Talks


Talks I gave at various opportunities

Text Embedding and Representation - Classical & Modern Methods @ Harmonya & DataCaoch, 2023-2024 - A deep overview of how the issue of text representation in machine learning has been tackled with throughout the history of the field. These are unified slides for a series of 4 lectures I gave on the topic, encompassing both classical methods such as word2vec and modern SOTA methods like Sentence Transformers and LLM-based embeddings - covering every notable development in between these points. [Google Slides]

A short intro to Data Vis @ Business Aspects of Digital Experiments, 05.03.2024 - A guest lecture at the Business Aspects of Digitial Experiments B.A. course at Tel Aviv University Coller School of Business Management. [Google Slides]
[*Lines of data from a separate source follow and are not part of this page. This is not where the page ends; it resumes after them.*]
(** * express-validator: the schema compiler ([src/middlewares/schema.ts])

    A shallow embedding of [checkSchema], [isValidatorOptions] and
    [ensureLocations], followed by the properties of the schema-to-chain
    compiler.

    Conventions of the embedding:
    - a JavaScript value is a term of [JsVal]; an object is the list of its
      own enumerable properties in [Object.keys] order;
    - the validation chain is an external collaborator: it is represented by
      what it was constructed with and by the sequence of method calls the
      compiler performs on it;
    - [console.warn] appends a line to a console, threaded through the
      compilation. *)

From Stdlib Require Import List String ZArith Bool Arith Lia Permutation.
Import ListNotations.
Local Open Scope string_scope.
Local Open Scope list_scope.

Set Implicit Arguments.
Set Warnings "-register-all".

(** ** JavaScript values *)

Module Js.

(** Numbers are the integer-valued ones plus [NaN]; functions are opaque
    and carry a name only. *)
Inductive JsVal : Type :=
| VUndefined
| VNull
| VBool (b : bool)
| VNum (n : Z)
| VNaN
| VStr (s : string)
| VArr (items : list JsVal)
| VObj (props : list (string * JsVal))
| VFun (name : string).

(** An object: own enumerable properties, in key iteration order. *)
Definition Obj : Type := list (string * JsVal).

(** [ToBoolean]: what [Boolean(v)], [v && ...] and [v ? ... : ...] test. *)
Definition truthy (v : JsVal) : bool :=
  match v with
  | VUndefined | VNull | VNaN => false
  | VBool b => b
  | VNum n => negb (n =? 0)%Z
  | VStr s => negb (s =? "")
  | VArr _ | VObj _ | VFun _ => true
  end.

(** [Array.isArray(v)]. *)
Definition isArray (v : JsVal) : bool :=
  match v with VArr _ => true | _ => false end.

(** [Object.keys(o)]. *)
Definition keys (o : Obj) : list string := map fst o.

(** [o[k]] on an object: the first (only) property of that name, or
    [undefined]. *)
Fixpoint get (o : Obj) (k : string) : JsVal :=
  match o with
  | [] => VUndefined
  | (k', v) :: rest => if k' =? k then v else get rest k
  end.

(** [v.k] on a value that is neither [null] nor [undefined], for a name
    [k] that no built-in prototype defines ([options], [if], [negated],
    [bail], [errorMessage]): only an object can hold it. *)
Definition prop (v : JsVal) (k : string) : JsVal :=
  match v with
  | VObj o => get o k
  | _ => VUndefined
  end.

(** [xs.includes(v)] for an array [xs] of strings. *)
Definition includes (xs : list string) (v : JsVal) : bool :=
  match v with
  | VStr s => existsb (String.eqb s) xs
  | _ => false
  end.

(** [v === true]. *)
Definition is_true (v : JsVal) : bool :=
  match v with VBool true => true | _ => false end.

(** [v == null]. *)
Definition is_nullish (v : JsVal) : bool :=
  match v with VUndefined | VNull => true | _ => false end.

(** [a ?? b]. *)
Definition nullish_or (a b : JsVal) : JsVal :=
  if is_nullish a then b else a.

(** [...v] in argument position; every spread in this file is applied to
    an array (see [options_is_array]). *)
Definition spread (v : JsVal) : list JsVal :=
  match v with VArr items => items | _ => [] end.

End Js.
Import Js.

(** ** Types of [schema.ts] *)

(** [Location]: at run time any value can stand where a location is
    expected; the five valid ones are strings. *)
Definition Locations : Type := list JsVal.

(** [ParamSchema]: the configuration object of one field. *)
Definition ParamSchema : Type := Obj.

(** [Schema = Record<string, ParamSchema>], in key iteration order. *)
Definition Schema : Type := list (string * ParamSchema).

Definition validLocations : list string :=
  ["body"; "cookies"; "headers"; "params"; "query"].

Definition protectedNames : list string := ["errorMessage"; "in"].

(** ** [ensureLocations] *)

Definition ensureLocations (config : ParamSchema) (defaults : Locations)
  : Locations :=
  let locations :=
    match get config "in" with
    | VArr l => l
    | v => filter truthy [v]
    end in
  let actualLocations :=
    if (List.length locations =? 0)%nat then defaults else locations in
  filter (fun location => includes validLocations location) actualLocations.

(** ** The chain builder (collaborator) *)

(** Modelled from the spec: [check] and the [ValidationChain] it returns
    live in [./check] and [../chain], outside these sources.  Invoking a
    method on the chain registers a step to run later and returns; the chain
    is therefore the field, locations and general message it was built with,
    together with the ordered log of the method calls made on it. *)
Record Call : Type := mkCall {
  call_name : string;
  call_args : list JsVal
}.

Record Chain : Type := mkChain {
  field : string;
  locations : Locations;
  message : JsVal;
  calls : list Call
}.

Definition check (fld : string) (locs : Locations) (msg : JsVal) : Chain :=
  mkChain fld locs msg [].

(** [chain[name](...args)]: the chain object is updated in place.  The
    compiler calls [chain.if], [chain.not], [chain.withMessage] and
    [chain.bail] directly: the chain is taken to have these four
    functions. *)
Definition invoke (chain : Chain) (name : string) (args : list JsVal)
  : Chain :=
  mkChain (field chain) (locations chain) (message chain)
          (calls chain ++ [mkCall name args]).

(** [console.warn]: the lines written so far. *)
Definition Console : Type := list string.

Definition unknown_method_warning (method : string) : string :=
  "express-validator: a validator/sanitizer with name " ++ method
    ++ " does not exist".

(** ** Promises *)

(** The outcome of a settled promise. *)
Inductive Settled (E A : Type) : Type :=
| Fulfilled (value : A)
| Rejected (reason : E).
Arguments Fulfilled {E A} value.
Arguments Rejected {E A} reason.

Fixpoint set_nth {A : Type} (i : nat) (x : A) (l : list A) : list A :=
  match l, i with
  | [], _ => []
  | _ :: t, O => x :: t
  | h :: t, S j => h :: set_nth j x t
  end.

Definition is_some {A : Type} (o : option A) : bool :=
  match o with Some _ => true | None => false end.

Fixpoint collect {A : Type} (slots : list (option A)) : list A :=
  match slots with
  | [] => []
  | Some v :: t => v :: collect t
  | None :: t => collect t
  end.

(** [Promise.all]: one result slot per input promise.  [order] lists the
    indices of the promises in the order in which they settle.  A fulfilled
    promise stores its value in the slot of its own index, and the
    aggregate fulfils once no slot is left empty; the first rejection
    rejects the aggregate.  [None] is a promise that is still pending. *)
Fixpoint promise_all_settle {E A : Type} (promises : list (Settled E A))
         (slots : list (option A)) (order : list nat)
  : option (Settled E (list A)) :=
  match order with
  | [] => None
  | i :: later =>
      match nth_error promises i with
      | None => promise_all_settle promises slots later
      | Some (Rejected e) => Some (Rejected e)
      | Some (Fulfilled v) =>
          let slots' := set_nth i (Some v) slots in
          if forallb is_some slots' then Some (Fulfilled (collect slots'))
          else promise_all_settle promises slots' later
      end
  end.

Definition promise_all {E A : Type} (promises : list (Settled E A))
           (order : list nat) : option (Settled E (list A)) :=
  match promises with
  | [] => Some (Fulfilled [])
  | _ => promise_all_settle promises (repeat None (List.length promises)) order
  end.

(** A slot is either still empty or holds the value of its own promise. *)
Definition slot_of {A : Type} (slot : option A) (value : A) : Prop :=
  slot = None \/ slot = Some value.

(** ** A sample chain interface

    A small method table used to run the compiler on concrete schemas:
    the names a chain answers to, and those among them that
    [ValidatorsImpl.prototype] holds. *)

Definition sample_chain_functions : list string :=
  ["if"; "not"; "withMessage"; "bail"; "optional"; "custom"; "exists";
   "isInt"; "isEmail"; "isLength"; "contains"; "trim"; "toInt"; "default"].

Definition sample_validators : list string :=
  ["not"; "withMessage"; "custom"; "exists"; "isInt"; "isEmail"; "isLength";
   "contains"].

Definition sample_has_function (name : string) : bool :=
  existsb (String.eqb name) sample_chain_functions.

Definition sample_in_validators (name : string) : bool :=
  existsb (String.eqb name) sample_validators.

(** A sample engine whose per-field result is the field name and which
    rejects for a field that has no location to read from. *)
Definition sample_chain_run (chain : Chain) (req : unit)
  : Settled string string :=
  match locations chain with
  | [] => Rejected (field chain)
  | _ => Fulfilled (field chain)
  end.

(** ** Location resolution as the specification words it *)

(** "Wrap single values, drop absent values". *)
Definition spec_normalize_in (in_ : JsVal) : Locations :=
  match in_ with
  | VUndefined => []
  | VArr given => given
  | single => [single]
  end.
Text Embedding and Representation - Part 2 @ DataCoach, 18.12.2023 - A deep overview of how the issue of text representation in machine learning has been tackled with throughout the history of the field. Part 2 continued the first part by covering various early attempts to use deep learning to solve the problem of learning good text representations, and concluding with Sentence Transformers and LLM-based embeddings. [Google Slides]

Text Embedding and Representation - Part 1 @ DataCoach, 11.12.2023 - A deep overview of how the issue of text representation in machine learning has been tackled with throughout the history of the field. Part 1 covered everything from bag-of-words up to document-level variations on Word2Vec, up until deep learning technique became prominent in learning text embeddings. [Google Slides]

What is MLOps? @ Harmonya, 6.09.2023 - A concise review of what types and categories of MLOps toosl are out there. [Google Slides]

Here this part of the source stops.